At the global lingerie giant's investor day on Thursday, VS&Co. execs delved into how the brand is developing its own “market collection” with complementary third-party brands, accelerating its international growth and prioritizing capital reinvestment.
Photo by Justin Sullivan/Getty Images

“The two biggest markets outside of the U.S. are China and Western Europe,” Unis said. “In Western Europe, we are just at the beginning, and in China, we’re also a relative newcomer. This is our ‘go where the customer is’ strategy.”

In China, the company has a current goal to grow from approximately 1 percent market share to 5 percent, which would equate to a nearly $3 billion business, Unis said.
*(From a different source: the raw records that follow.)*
(** * ANTgen: activity / appliance synthesis engine

    A shallow embedding of the synthesis core of ANTgen
    (Tools.py, LoadModelComponents.py, ApplianceModel.py, ActivityModel.py,
    UserModel.py and the synthesis loop of antgen.py) together with the
    properties of its specification.

    Conventions of the embedding
    - Python integers are [Z]; a bitarray is a [list bool]; a numpy array of
      shape (1, n) is a [list Qc] of length n.
    - Python floats are idealised as exact rationals ([Qc]): comparisons and
      sums are the mathematical ones, rounding error is not modelled.
    - Mutable objects (the appliance models, the shared [powers] map, the
      event list, the bitmaps) live in an explicit state that is threaded
      through every call; appliance objects are referenced by address.
    - An uncaught Python exception is the result [Raise]; the unbounded
      loops (the state-machine walk, the redraw loop of the noise model)
      take fuel and give [OutOfFuel] when it runs out.
    - The two random sources of the program are kept apart: the state of
      the [random] module and the state of [numpy.random]. *)

From Stdlib Require Import ZArith QArith Qcanon Qround Lia Lqa Sorted.
From stdpp Require Import gmap strings list.

Local Open Scope Z_scope.

(** ** Tools.py *)

Module Tools.

Definition secs_per_day : Z := 86400.

(** [bitmap.index(True)], scanning from position [i]. *)
Fixpoint index_true (i : Z) (bitmap : list bool) : option Z :=
  match bitmap with
  | [] => None
  | b :: rest => if b then Some i else index_true (i + 1) rest
  end.

(** [get_earliest]: [bitmap.index(True)], [None] on [ValueError]. *)
Definition get_earliest (bitmap : list bool) : option Z :=
  index_true 0 bitmap.

(** [get_latest]: copy, reverse, earliest of the reversed copy, and
    [len(bitmap) - off] when that offset exists and is not negative. *)
Definition get_latest (bitmap : list bool) : option Z :=
  let bmp := reverse bitmap in
  match get_earliest bmp with
  | Some off =>
      if 0 <=? off then Some (Z.of_nat (length bitmap) - off) else None
  | None => None
  end.

(** [bitmap.count(value)] *)
Definition count (bitmap : list bool) (value : bool) : Z :=
  Z.of_nat (length (filter (λ b, b = value) bitmap)).

End Tools.

(** The bitmap of the specification's example: length 10, true exactly at
    the indices 3, 4 and 5. *)
Definition bitmap_3_4_5 : list bool :=
  [false; false; false; true; true; true; false; false; false; false].

(** ** Properties of the bitmap queries *)

Section ToolsFacts.

Lemma index_true_Some i bitmap k :
  Tools.index_true i bitmap = Some k →
  ∃ n : nat, k = i + Z.of_nat n ∧ bitmap !! n = Some true ∧
             ∀ m : nat, (m < n)%nat → bitmap !! m = Some false.
Proof.
  revert i. induction bitmap as [|b rest IH]; intros i H; simpl in H.
  - discriminate.
  - destruct b.
    + inversion H; subst. exists 0%nat. split; [lia|]. split; [done|].
      intros m Hm. lia.
    + destruct (IH _ H) as (n & -> & Hn & Hlt).
      exists (S n). split; [lia|]. split; [done|].
      intros [|m] Hm; [done|]. simpl. apply Hlt. lia.
Qed.

Lemma index_true_None i bitmap :
  Tools.index_true i bitmap = None ↔ ∀ n : nat, bitmap !! n ≠ Some true.
Proof.
  revert i. induction bitmap as [|b rest IH]; intros i; simpl.
  - split; [intros _ n; by rewrite lookup_nil | done].
  - destruct b.
    + split; [done|]. intros H. by specialize (H 0%nat).
    + rewrite IH. split.
      * intros H [|n]; [done | apply H].
      * intros H n. apply (H (S n)).
Qed.

Lemma index_true_first i bitmap (n : nat) :
  bitmap !! n = Some true →
  (∀ m : nat, (m < n)%nat → bitmap !! m = Some false) →
  Tools.index_true i bitmap = Some (i + Z.of_nat n).
Proof.
  revert i n. induction bitmap as [|b rest IH]; intros i n Hn Hlt.
  - by rewrite lookup_nil in Hn.
  - destruct n as [|n]; simpl in *.
    + inversion Hn; subst. f_equal. lia.
    + specialize (Hlt 0%nat ltac:(lia)) as H0. simpl in H0.
      inversion H0; subst.
      rewrite (IH (i + 1) n Hn).
      * f_equal. lia.
      * intros m Hm. apply (Hlt (S m)). lia.
Qed.

(** [get_earliest] is the index of the first true bit. *)
Lemma get_earliest_first bitmap (n : nat) :
  Tools.get_earliest bitmap = Some (Z.of_nat n) ↔
  bitmap !! n = Some true ∧ ∀ m : nat, (m < n)%nat → bitmap !! m = Some false.
Proof.
  unfold Tools.get_earliest. split.
  - intros H. apply index_true_Some in H as (k & Hk & ? & ?).
    assert (k = n) as -> by lia. done.
  - intros [Hn Hlt]. by rewrite (index_true_first 0 bitmap n).
Qed.

Lemma get_earliest_None bitmap :
  Tools.get_earliest bitmap = None ↔ ∀ n : nat, bitmap !! n ≠ Some true.
Proof. apply index_true_None. Qed.

Lemma get_earliest_range bitmap k :
  Tools.get_earliest bitmap = Some k → 0 ≤ k < Z.of_nat (length bitmap).
Proof.
  intros H. apply index_true_Some in H as (n & -> & Hn & _).
  apply lookup_lt_Some in Hn. lia.
Qed.

(** What [get_latest] computes: one more than the index of the last true
    bit. *)
Lemma get_latest_last bitmap (n : nat) :
  bitmap !! n = Some true →
  (∀ m : nat, (n < m)%nat → bitmap !! m ≠ Some true) →
  Tools.get_latest bitmap = Some (Z.of_nat n + 1).
Proof.
  intros Hn Hgt. unfold Tools.get_latest, Tools.get_earliest.
  pose proof (lookup_lt_Some _ _ _ Hn) as Hlen.
  rewrite (index_true_first 0 (reverse bitmap) (length bitmap - S n)).
  - case_match eqn:E; [f_equal; lia | apply Z.leb_gt in E; lia].
  - rewrite reverse_lookup by lia.
    replace (length bitmap - S (length bitmap - S n))%nat with n by lia. done.
  - intros m Hm. rewrite reverse_lookup by lia.
    specialize (Hgt (length bitmap - S m)%nat ltac:(lia)).
    destruct (bitmap !! (length bitmap - S m)%nat) as [[]|] eqn:E; try done.
    apply lookup_ge_None in E. lia.
Qed.

Lemma get_latest_None bitmap :
  Tools.get_latest bitmap = None ↔ ∀ n : nat, bitmap !! n ≠ Some true.
Proof.
  unfold Tools.get_latest. split.
  - intros H n Hn.
    destruct (Tools.get_earliest (reverse bitmap)) as [off|] eqn:E.
    + pose proof (get_earliest_range _ _ E). case_match eqn:E'; [done|].
      apply Z.leb_gt in E'. lia.
    + pose proof (proj1 (get_earliest_None _) E) as Hall.
      pose proof (lookup_lt_Some _ _ _ Hn) as Hlen.
      apply (Hall (length bitmap - S n)%nat).
      rewrite reverse_lookup by lia.
      replace (length bitmap - S (length bitmap - S n))%nat with n by lia.
      done.
  - intros Hall.
    destruct (Tools.get_earliest (reverse bitmap)) as [off|] eqn:E; [|done].
    apply index_true_Some in E as (n & _ & Hn & _).
    pose proof (lookup_lt_Some _ _ _ Hn) as Hlen. rewrite length_reverse in Hlen.
    rewrite reverse_lookup in Hn by lia. by apply Hall in Hn.
Qed.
VS&Co. freed from ‘capital jail’

Chief financial and administrative officer Timothy Johnson told investors that the company will take advantage of its cash position to reinvest in the business, which is something he said was a rarity before he came aboard in May last year.

“We were in capital jail, so to speak, until performance turned, which was a self-fulfilling prophecy,” Johnson said. “We do not want to be in the place of never reinvesting in the business.”

More investments will come in areas including its stores of the future, and a reboot of the Victoria’s Secret Fashion Show, which the company scrapped in 2019. Amy Hauk, CEO of the Victoria’s Secret and Pink brands, would not reveal any details of the revived runway show, but said it “has to align with our values and our commitment to welcome and champion all women.”

VS&Co. now expects third-quarter operating income to be towards the high end of its previously communicated guidance range of $10 million to $40 million, and earnings are estimated to be towards the high end of the previously communicated guidance range of $0.00 to 25 cents per diluted share.

The updated operating income and earnings per diluted share guidance is based on a net sales decline in the high-single-digit range compared to last year, which is consistent with the company’s previously communicated guidance.

For 2025, the intimates retailer is setting a goal to reach $7.3 billion in annual sales, with adjusted EBITDA reaching $1.5 billion, or 20 percent of total sales. Over the past 12 months through the second quarter, sales were $6.6 billion, with adjusted EBITDA coming in at $1 billion, or 15 percent of sales.

The company’s longer-term goals include mid-single-digit sales growth of 4 percent to 6 percent, operating margin of approximately 15 percent of total sales and free cash flow of more than $500 million. Current operating margin is 9 percent.